En option, sélectionnez Transparence pour ajuster trois paramètres de la projection, y compris Threshold, Ramp et Maximum pour la transparence de l’image 3D. Maintenant, sélectionnez Lumière pour ajuster la luminosité de l’image 3D. Exportez les images projetées et enregistrez-les sous forme de fichiers TIFF.
Pour visualiser la vue de codage en profondeur des images 3D, utilisez le même logiciel. Encore une fois, cliquez sur le menu 3D et sélectionnez Apparence. Sélectionnez Spécial et sélectionnez Codage de profondeur.
Exportez les images projetées et enregistrez-les sous forme de fichiers TIFF. Cette image de la section orthogonale au milieu de l’Arabidopsis tirer meristem apical montre que les murs horizontaux sont tachés d’iodure de propidium dans presque toutes les cellules à plusieurs couches cellulaires. Une vue d’une section transversale à travers le corpus de l’inflorescence tirer meristem apical montre que les cellules du plan XY sont également clairement image.
La vue de projection 3D révèle que le meristem d’inflorescence forme une structure en forme de dôme et est entouré par la primordia de fleur en développement. Cette image de la section orthogonale au milieu du meristem apique de pousse de tomate montre également que les murs horizontaux sont souillés avec l’iodure de propidium à plusieurs couches cellulaires, bien que le signal d’iodure de propidium de la région intérieure profonde soit légèrement inférieur. Une image d’une section transversale à travers les couches profondes du meristem apical de pousse végétative révèle les cellules des plans XY et la frontière formée entre le meristem végétatif et la primordia de feuille.

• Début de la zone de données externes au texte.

(** * nestjs-pubsub-lib: dispatch core, infrastructure provisioning,
      publisher and module configuration

    A shallow embedding of the TypeScript sources

    - [error.utils.ts]          ([normalizeError]),
    - [pubsub-base.listener.ts] (the base-class listener variant),
    - [pubsub-explorer.service.ts] (the decorator / discovery variant),
    - [pubsub-publisher.service.ts] ([dispatchEvent], [getTopic]),
    - the two [pubsub.module.ts] variants ([register], [mergeDefaultOptions],
      [createClient]).

    JavaScript objects that the code spreads ([{...a, ...b}]) are finite maps
    from property names to values; the Pub/Sub client, the logger and the
    message handle are external collaborators whose calls are recorded, in
    program order, as a list of events. *)

From stdpp Require Import gmap strings list fin_maps pretty.
From Stdlib Require Import ZArith Ascii DecimalString DecimalN DecimalPos.
From Stdlib Require DecimalFacts.

Set Warnings "-register-all".

Local Open Scope Z_scope.

(* ===================================================================== *)
(** ** JavaScript values                                                  *)
(* ===================================================================== *)

(** The values that flow through option objects.  Numbers are the integers
    (ports, seconds); [JRef] is an opaque host object such as a logger. *)
Inductive jsv :=
  | JUndefined
  | JNull
  | JBool (b : bool)
  | JNum (n : Z)
  | JStr (s : string)
  | JRef (name : string)
  | JObj (fields : gmap string jsv).

Abbreviation obj := (gmap string jsv).

(** [ToBoolean]: what [if (v)], [!v] and [v || d] test. *)
Definition truthy (v : jsv) : bool :=
  match v with
  | JUndefined | JNull => false
  | JBool b => b
  | JNum n => negb (n =? 0)
  | JStr s => negb (String.eqb s "")
  | JRef _ | JObj _ => true
  end.

(** [v === undefined || v === null]: what [??] and [?.] test. *)
Definition nullish (v : jsv) : bool :=
  match v with
  | JUndefined | JNull => true
  | _ => false
  end.

(** Property read [o.k]: a missing property reads as [undefined]. *)
Definition get (o : obj) (k : string) : jsv := default JUndefined (o !! k).

(** ['k' in o]. *)
Definition has (o : obj) (k : string) : bool := bool_decide (is_Some (o !! k)).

La vue de projection 3D peut en outre fournir une vue complète de la forme et de l’organisation du meristem végétatif de la tomate. Montré ici est une vue orthogonale à travers le milieu de la pousse de soja meristem apical et une projection 3D de la même pousse meristem apical. Le meristem végétatif en forme de dôme et sa nouvelle primordia de feuilles dérivées sont également observables.
L’iodure de propidium peut facilement tacher les cellules endommagées ou mortes, ce qui influencera considérablement la qualité des images, il est donc important d’éviter tout dommage physique lors de la préparation de tirer des échantillons de mésoïsme apical.